Ladies and gentlemen of the WITAODing community, I give you the Administrator of DOGE [drumroll].......:
Amy Gleason.
Which probably has you asking the next great question of our time: WHOMST?
The woman the White House claims is tearing apart the federal government is a former emergency room nurse turned healthcare technology consultant who previously served under both President Trump and President Biden at the U.S. Digital Service, which is what DOGE used to be before Trump repurposed it.
According to her LinkedIn, Gleason worked at the U.S. Digital Service from 2018 to 2021. After leaving the White House, she reportedly went to work for a health care firm founded by Brad Smith, who worked on healthcare issues during the first Trump administration and is currently working as one of Musk’s top lieutenants at DOGE.
According to the New York Times, Smith persuaded Gleason to re-join the U.S. Digital Service—soon to be DOGE—at the end of 2024.
And that’s all there is to know.
Case closed. Mystery solved. Administrator identified. Victory for the WITAOD movement.
…Right?
Feb. 26, 2025
Not so fast, WITAODlings. Keep the celebratory champagne on ice for now.
Because less than 24 hours after the WITAOD movement prematurely declared victory, CNN’s Manu Raju dropped a fresh bombshell. According to his report, White House Chief of Staff Susie Wiles briefed Republican senators on DOGE’s operations during a closed-door meeting earlier today.
What did Wiles say? According to Sen. Josh Hawley (R-Ark.), she claimed that Musk doesn’t answer to any Senate-confirmed agency head. Nope—he works directly with the president.
“Musk is working directly with the president, and the president then works with the cabinet secretaries,” Hawley reportedly said.
But here’s the real kicker: According to Sen. Tommy Tuberville (R-Ala.), Wiles explained Musk’s “procedure, what they do and how they do it … how Elon runs it, how he’s hired people, put them together, where they go, what they’re doing next.”
How Elon runs it.
That sounds an awful lot like classic administrator behavior to me.
So go ahead—pick up your cult follower robes from the cleaners. Because WITAOD isn’t dead. Far from it.
Feb. 28, 2025
Greetings from Greenbelt, Maryland.
Your model legal reporter is here at the federal courthouse, where Judge Theodore Chuang is presiding over a preliminary injunction hearing in Does 1–26 v. Musk, a lawsuit brought by former USAID employees and contractors. Their claim: Musk, acting as the de facto head of DOGE, orchestrated the agency’s shutdown—cutting contracts, locking emails, firing thousands—all without lawful authority, and in violation of the Appointments Clause.

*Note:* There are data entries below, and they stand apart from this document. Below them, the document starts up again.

(** The object with the group's configs, or the error text. *)
Definition groups_keys_init (what : exn -> bytes) (m : memory)
    (user_ed25519_secretkey group_ed25519_pubkey group_ed25519_secretkey : Z) (g : group_configs) (dump dumplen : Z)
    (error : option bytes) : res ((Keys * group_configs) + option bytes) :=
  user_sk ← load m user_ed25519_secretkey 64;
  group_pk ← load m group_ed25519_pubkey 32;
  group_sk ← (if group_ed25519_secretkey =? 0 then Ok None else Some <$> load m group_ed25519_secretkey 64);
  dumped ← load_dumped m dump dumplen;
  c_wrapper_init_generic what error (new_keys user_sk group_pk group_sk dumped g).
Definition groups_keys_size (conf : Keys) : Z := keys_size conf.
Definition group_keys_get_key (conf : Keys) (N : nat) : option bytes := group_keys conf !! N.
Definition groups_keys_is_admin (conf : Keys) : bool := admin conf.
Definition groups_keys_load_admin_key (m : memory) (conf : Keys) (secret : Z) (g : group_configs) :
    res (option (Keys * group_configs)) :=
  wrap_exceptions (s ← load m secret 32; load_admin_key conf s g).
(** The message is returned as a pointer into the object. *)
Definition groups_keys_rekey (conf : Keys) (g : group_configs) : res (option (bytes * Keys * group_configs)) :=
  wrap_exceptions (rekey conf g).
Definition groups_keys_pending_config (conf : Keys) : option bytes := pending_config conf.
(** Whether anything was loaded is not returned. *)
Definition groups_keys_load_message (m : memory) (conf : Keys) (msg_hash : bytes) (data datalen timestamp_ms : Z)
    (g : group_configs) : res (option (Keys * group_configs)) :=
  wrap_exceptions (
    d ← load m data datalen;
    let! (_, conf, g) := load_key_message conf msg_hash d timestamp_ms g in Ok (conf, g)).
Definition groups_keys_active_hashes (m : memory) (conf : Keys) : res (memory * Z) :=
  make_string_list m (keys_active_hashes conf).
Definition groups_keys_needs_rekey (conf : Keys) : bool := needs_rekey conf.
Definition groups_keys_needs_dump (conf : Keys) : bool := needs_dump_ conf.
Definition groups_keys_storage_namespace : Z := namespace_value Protos.GroupKeys.
Definition groups_keys_dump (m : memory) (conf : Keys) : res (memory * Z * Z * Keys) :=
  let '(d, conf) := keys_dump conf in
  let! (m, out, outlen) := copy_out m d in Ok (m, out, outlen, conf).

The government is defending itself by insisting that Musk isn’t in charge of DOGE at all. That he’s merely a “senior adviser to the president,” with no actual decision-making authority.
And, conveniently, the White House announced Gleason as the acting administrator of DOGE just three days before this hearing.

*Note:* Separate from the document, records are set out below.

Lemma size_strncpy s n : length (strncpy s n) = n.
Proof. unfold strncpy. rewrite length_take, length_app. unfold zeros. rewrite length_replicate. lia. Qed.

(** A node that was given to the application is found again by its key, address and port, but
    nothing else of it is kept. *)
Lemma node_of_converted node :
  size_of (sn_key node) = 32 -> 0 <= sn_ip node < 2 ^ 32 ->
  print_ip (sn_ip node) = join_with (bs ".") (print_int <$> octets (sn_ip node)) ->
  node_of_struct (convert_service_node node) =
    Ok {| sn_key := sn_key node; sn_version := [0]; sn_swarm := INVALID_SWARM_ID; sn_ip := sn_ip node; sn_port := sn_port node |}.
Proof.
  intros Hk Hip Hp. unfold node_of_struct, target_node, convert_service_node. cbn [nsn_ip nsn_quic_port nsn_ed25519_pubkey_hex].
  rewrite <- Hp, parse_print_ip by done. cbn [mbind res_bind].
  pose proof (to_hex_size (sn_key node)) as Hs. unfold size_of in *.
  rewrite strncpy_fits, take_app_le, take_ge, from_to_hex by lia. done.
Qed.

(** The swarm of the node that the application names is not known, so that it differs from every
    node of a swarm. *)
Lemma target_differs node target swarm :
  node_of_struct node = Ok target -> Forall (fun s => sn_swarm s <> INVALID_SWARM_ID) swarm ->
  filter (fun s => s <> target) swarm = swarm.
Proof.
  unfold node_of_struct, target_node. destruct (parse_ip _); [|done]. intros [= <-] Hs.
  induction Hs as [|s swarm Hs _ IH]; [done|]. rewrite filter_cons_True; [by rewrite IH|].
  intros ->. by apply Hs.
Qed.
End NodeFacts.

(** *** Requests

    A call begins a request whose exceptions are caught, or it fails at once. *)
Section RequestFacts.
Context `{Quic} `{Rng} `{Oxenc} `{TextEncodings} `{X25519} `{Aead} `{AesGcm} `{Json} `{JsonNumbers} `{Texts}.

Lemma send_onion_request_begins caught dest body pk t pbt type id n :
  exists info, send_onion_request caught dest body pk t pbt type id n = add_call (CallFind caught info id) (next_draw n).
Proof. by eexists. Qed.
Definition begins_or_fails (id : nat) (n n' : Network) : Prop :=
  (exists info, n' = add_call (CallFind true info id) (next_draw n)) \/
  exists text, n' = report (OutResponse id false false (-1) [] (Some text)) n.
Lemma or_fail_spec id n (r : res Network) :
  (forall n', r = Ok n' -> exists info, n' = add_call (CallFind true info id) (next_draw n)) ->
  match or_fail id n r with Ok n' => begins_or_fails id n n' | Throw e => is_std_exception e = false end.
Proof.
  intros Hr. unfold or_fail. destruct r as [n'|e]; [left; by apply Hr|].
  destruct (is_std_exception e) eqn:E; [right; by eexists|done].
Qed.
Lemma c_call_spec m r t pbt id n :
  match c_call m r t pbt id n with Ok n' => begins_or_fails id n n' | Throw e => is_std_exception e = false end.
Proof.
  destruct r; apply or_fail_spec; intros n' E.
  - repeat res_step E. injection E as <-. apply send_onion_request_begins.
  - repeat res_step E. injection E as <-. apply send_onion_request_begins.
  - repeat res_step E. injection E as <-. apply send_onion_request_begins.
  - repeat res_step E. injection E as <-. apply send_onion_request_begins.
  - do 2 res_step E. unfold get_client_version in E. destruct (version_request _ _ _) as [[server pubkey]|]; [|done]. injection E as <-.
    apply send_onion_request_begins.
Qed.
End RequestFacts.

(** *** The array of paths *)

Section Paths.
Context `{Allocator} `{TextEncodings}.

Definition nodes_bytes (nodes : list service_node) : bytes := concat (node_bytes <$> convert_service_nodes nodes).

So, naturally, Judge Chuang is trying to get some answers about the timeline.
“Who was the head of DOGE before Amy Gleason?” he asks.

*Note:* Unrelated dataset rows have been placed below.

(** ** Ids *)

(** C23: every way to compute the blinded id of a key on a server gives the same id.  For an Ed25519
    key pair from any seed, the 25-blinded id that is computed from the Ed25519 key, from the raw
    session id and from the hex session id is the public key of the blinded key pair; the
    15-blinded id from the Ed25519 key is the public key of its key pair, and the one from the
    session id is that key up to its sign; and the matching check accepts exactly these ids: the
    one 25-blinded id, and the 15-blinded id with either sign. *)
Theorem blinded_ids_agree `{Fe25519} `{TextEncodings} seed server_pk :
  size_of seed = 32 -> size_of server_pk = 32 ->
  scalar_of (blind15_factor server_pk) mod group_order <> 0 ->
  scalar_of (blind25_factor (x_pubkey seed) server_pk) mod group_order <> 0 ->
  let pk := (ed_seed_keypair seed).1 in
  let session_id := byte_of 5 :: x_pubkey seed in
  exists A15 a15 A25 a25 k25,
    blind15_key_pair seed server_pk = Ok (A15, a15, blind15_factor server_pk) /\
    blind25_key_pair seed server_pk = Ok (A25, a25, k25) /\
    blinded25_id_from_ed pk server_pk (Some []) = Ok (byte_of 37 :: A25, Some session_id) /\
    blind25_id session_id server_pk = Ok (byte_of 37 :: A25) /\
    blind25_id_hex (to_hex session_id) (to_hex server_pk) = Ok (to_hex (byte_of 37 :: A25)) /\
    blinded15_id_from_ed pk server_pk (Some []) = Ok (byte_of 21 :: A15, Some session_id) /\
    blind15_id session_id server_pk = Ok (byte_of 21 :: if sign_bit pk then flip_sign A15 else A15) /\
    forall p,
      session_id_matches_blinded_id (to_hex session_id) (to_hex (byte_of 37 :: p)) (to_hex server_pk) =
        Ok (bool_decide (p = A25)) /\
      session_id_matches_blinded_id (to_hex session_id) (to_hex (byte_of 21 :: p)) (to_hex server_pk) =
        Ok (bool_decide (p = A15) || bool_decide (p = flip_sign A15)).
Proof.
  intros Hs Hp H15 H25 pk session_id.
  destruct (blind15_key_pair_of seed seed server_pk) as (a15 & E15 & _); [done|by left|done|].
  destruct (blind25_key_pair_of seed seed server_pk) as (a25 & E25 & _); [done|by left|done|].
  destruct (blind_id_seed seed server_pk session_id Hs Hp) as [I15 I25]; [by right|].
  exists (blinded15_key seed server_pk), a15, (blinded25_key seed server_pk), a25, (signed_factor seed server_pk).
  split_and!; [done|done|by apply blinded25_id_from_seed|by apply I25|by apply blind25_id_hex_seed|
    by apply blinded15_id_from_seed|by rewrite I15, blinded15_abs_key|].
  intros p. split; [by apply matches25|]. unfold session_id. by rewrite matches15, blinded15_either.
Qed.

(** ** Signatures *)

(** C24: a signature that is made with a blinded key is a valid Ed25519 signature of the message under
    the blinded public key, for both kinds of blinding, whether the private key is given as the
    seed or in full and the server key as bytes or as hex. *)
Theorem blinded_signatures_verify `{Fe25519} `{TextEncodings} seed sk server_pk server_pk_in message :
  size_of seed = 32 -> size_of server_pk = 32 -> sk = seed \/ sk = (ed_seed_keypair seed).2 ->
  server_pk_in = server_pk \/ server_pk_in = to_hex server_pk ->
  scalar_of (blind15_factor server_pk) mod group_order <> 0 ->
  scalar_of (blind25_factor (x_pubkey seed) server_pk) mod group_order <> 0 ->
  exists A15 a15 k15 A25 a25 k25,
    blind15_key_pair sk server_pk = Ok (A15, a15, k15) /\
    blind25_key_pair sk server_pk = Ok (A25, a25, k25) /\
    (scalar_of (blind15_nonce (ed_seed_keypair seed).2 A15 message) mod group_order <> 0 ->
     exists sig, blind15_sign sk server_pk_in message = Ok sig /\ ed25519_verify sig A15 message = Ok true) /\
    (scalar_of (blind25_nonce (ed_seed_keypair seed).2 A25 message) mod group_order <> 0 ->
     exists sig, blind25_sign sk server_pk_in message = Ok sig /\ ed25519_verify sig A25 message = Ok true).
Proof.
  intros Hs Hp Hsk Ht H15 H25.
  destruct (blind15_key_pair_of seed sk server_pk) as (a15 & E15 & _); [done..|].
  destruct (blind25_key_pair_of seed sk server_pk) as (a25 & E25 & _); [done..|].
  eexists _, _, _, _, _, _. split_and!; [exact E15|exact E25|intros Hr; by apply blind15_sign_valid|intros Hr; by apply blind25_sign_valid].
Qed.

(** The same through the C functions: the signature that they write into an array of 64 bytes is
    accepted by [session_ed25519_verify] in any memory that holds it, the blinded key and the message. *)
Lemma ed25519_verify_sizes `{Fe25519} sig pk message :
  ed25519_verify sig pk message = Ok true -> size_of sig = 64 /\ size_of pk = 32.
Proof. unfold ed25519_verify. destruct (Z.eqb_spec (size_of sig) 64), (Z.eqb_spec (size_of pk) 32); done. Qed.
Lemma c_ed25519_verify `{Fe25519} m sigp pkp mp sig pk message :
  holds m sigp sig -> holds m pkp pk -> holds m mp message -> ed25519_verify sig pk message = Ok true ->
  session_ed25519_verify m sigp pkp mp (size_of message) = Ok true.
Proof.
  intros Hs Hp Hm Hv. destruct (ed25519_verify_sizes _ _ _ Hv) as [E1 E2].
  unfold session_ed25519_verify. rewrite (holds_sized _ _ _ 64 Hs) by done. cbn [mbind res_bind].
  rewrite (holds_sized _ _ _ 32 Hp) by done. cbn [mbind res_bind]. rewrite Hm. done.
Qed.
Theorem c_blinded_signatures `{Fe25519} `{TextEncodings} m seed server_pk message skp sp mp sig_out :
  size_of seed = 32 -> size_of server_pk = 32 -> size_of sig_out = 64 ->
  holds m skp (ed_seed_keypair seed).2 -> holds m sp server_pk -> holds m mp message ->
  scalar_of (blind15_factor server_pk) mod group_order <> 0 ->
  scalar_of (blind25_factor (x_pubkey seed) server_pk) mod group_order <> 0 ->
  exists keys15 keys25, fst <$> blind15_key_pair (ed_seed_keypair seed).2 server_pk = Ok keys15 /\
    fst <$> blind25_key_pair (ed_seed_keypair seed).2 server_pk = Ok keys25 /\
    (scalar_of (blind15_nonce (ed_seed_keypair seed).2 keys15.1 message) mod group_order <> 0 ->
     exists sig, session_blind15_sign m skp sp mp (size_of message) sig_out = Ok (Some sig) /\
       forall m' sigp pkp, holds m' sigp sig -> holds m' pkp keys15.1 -> holds m' mp message ->
         session_ed25519_verify m' sigp pkp mp (size_of message) = Ok true) /\
    (scalar_of (blind25_nonce (ed_seed_keypair seed).2 keys25.1 message) mod group_order <> 0 ->
     exists sig, session_blind25_sign m skp sp mp (size_of message) sig_out = Ok (Some sig) /\
       forall m' sigp pkp, holds m' sigp sig -> holds m' pkp keys25.1 -> holds m' mp message ->
         session_ed25519_verify m' sigp pkp mp (size_of message) = Ok true).
Proof.
  intros Hs Hp Ho Hsk Hsp Hmp H15 H25. pose proof (seed_sk_size seed Hs) as Hsize.
  destruct (blind15_key_pair_of seed (ed_seed_keypair seed).2 server_pk) as (a15 & E15 & _); [done|by right|done|].
  destruct (blind25_key_pair_of seed (ed_seed_keypair seed).2 server_pk) as (a25 & E25 & _); [done|by right|done|].
  rewrite E15, E25. eexists _, _. split_and!; [done|done|intros Hr|intros Hr]; cbn [fst] in *.
  - destruct (blind15_sign_valid seed (ed_seed_keypair seed).2 server_pk server_pk message) as (sig & Es & Ev); try done; [by right|by left|].
    exists sig. split; [|intros; by eapply c_ed25519_verify].
    unfold session_blind15_sign. rewrite (holds_sized _ _ _ 64 Hsk), (holds_sized _ _ _ 32 Hsp), Hmp by done. cbn [mbind res_bind].
    rewrite Es. cbn [mbind res_bind]. apply ed25519_verify_sizes in Ev as [E64 _]. by rewrite copy_bytes_key by congruence.
  - destruct (blind25_sign_valid seed (ed_seed_keypair seed).2 server_pk server_pk message) as (sig & Es & Ev); try done; [by right|by left|].
    exists sig. split; [|intros; by eapply c_ed25519_verify].
    unfold session_blind25_sign. rewrite (holds_sized _ _ _ 64 Hsk), (holds_sized _ _ _ 32 Hsp), Hmp by done. cbn [mbind res_bind].
    rewrite Es. cbn [mbind res_bind]. apply ed25519_verify_sizes in Ev as [E64 _]. by rewrite copy_bytes_key by congruence.
Qed.

(** An XEd25519 signature that is made with the X25519 secret key of an account is accepted by
    the verification with the X25519 public key of that account, whichever sign its Ed25519 key has. *)
Theorem xed_signatures_verify `{Fe25519} seed message random :
  size_of seed = 32 ->
  let a := ed_sk_to_curve25519 (ed_seed_keypair seed).2 in
  let signed := if sign_bit (ed_seed_keypair seed).1 then scalar_negate a else a in
  scalar_of (xed25519_compute_r signed message random) mod group_order <> 0 ->
  xed_verify (xed_sign a message random) (x_pubkey seed) message = true.
Proof. intros Hs a signed Hr. by apply xed_sign_valid. Qed.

“I can’t answer that, I don’t know,” replies Joshua Gardner on behalf of the Justice Department.
Judge Chuang, who looks unimpressed with this response, calls the lack of clarity “highly suspicious.”
“I’m not saying you’re not being candid,” he tells Gardner. “But the whole thing raises questions.”
Then, nodding to the gap between the government’s arguments in court and Musk’s public statements, he adds: “There’s a strange disconnect where [Musk] has referred to himself in public as affiliated with DOGE and not as a senior adviser to the president—until recently, after these lawsuits were filed.”
Note to self: Induct Judge Chuang into the WITAOD Hall of Fame.
March 1, 2025
Saturday morning. Coffee brewing. The world outside is still half-asleep. I sink into my couch and queue up The Joe Rogan Experience—three hours of Elon Musk and a UFC commentator riffing on Mars, AI, and memes.
I endure it—for the cause.
The conversation veers from the gold at Ft. Knox to “Avatar depression,” which, according to Rogan, is depression induced by the realization that you don’t live with tall blue aliens on the fictional planet in Avatar.
Eventually, they get around to DOGE.
And Musk certainly doesn’t talk like a guy who doesn’t even work there.
DOGE “started off with about 40 people, maybe 100 people,” he explains to Rogan. “And we’re really just going through doing very basic things here.”
Then Musk casually describes how he, personally, decides which government programs get axed by DOGE:
We have continued to fund things that appear to be legitimate if there’s even the flimsiest excuse. I just say, like, “Send me a picture of the thing.” You could literally have AI generate the picture. But if you’re not even willing to try to trick me then we’re not going to send the money.
During the entire three-hour interview, one name is conspicuously absent: Amy Gleason.
March 4, 2025
I’m starting to suspect that the president of the United States is intentionally trolling me.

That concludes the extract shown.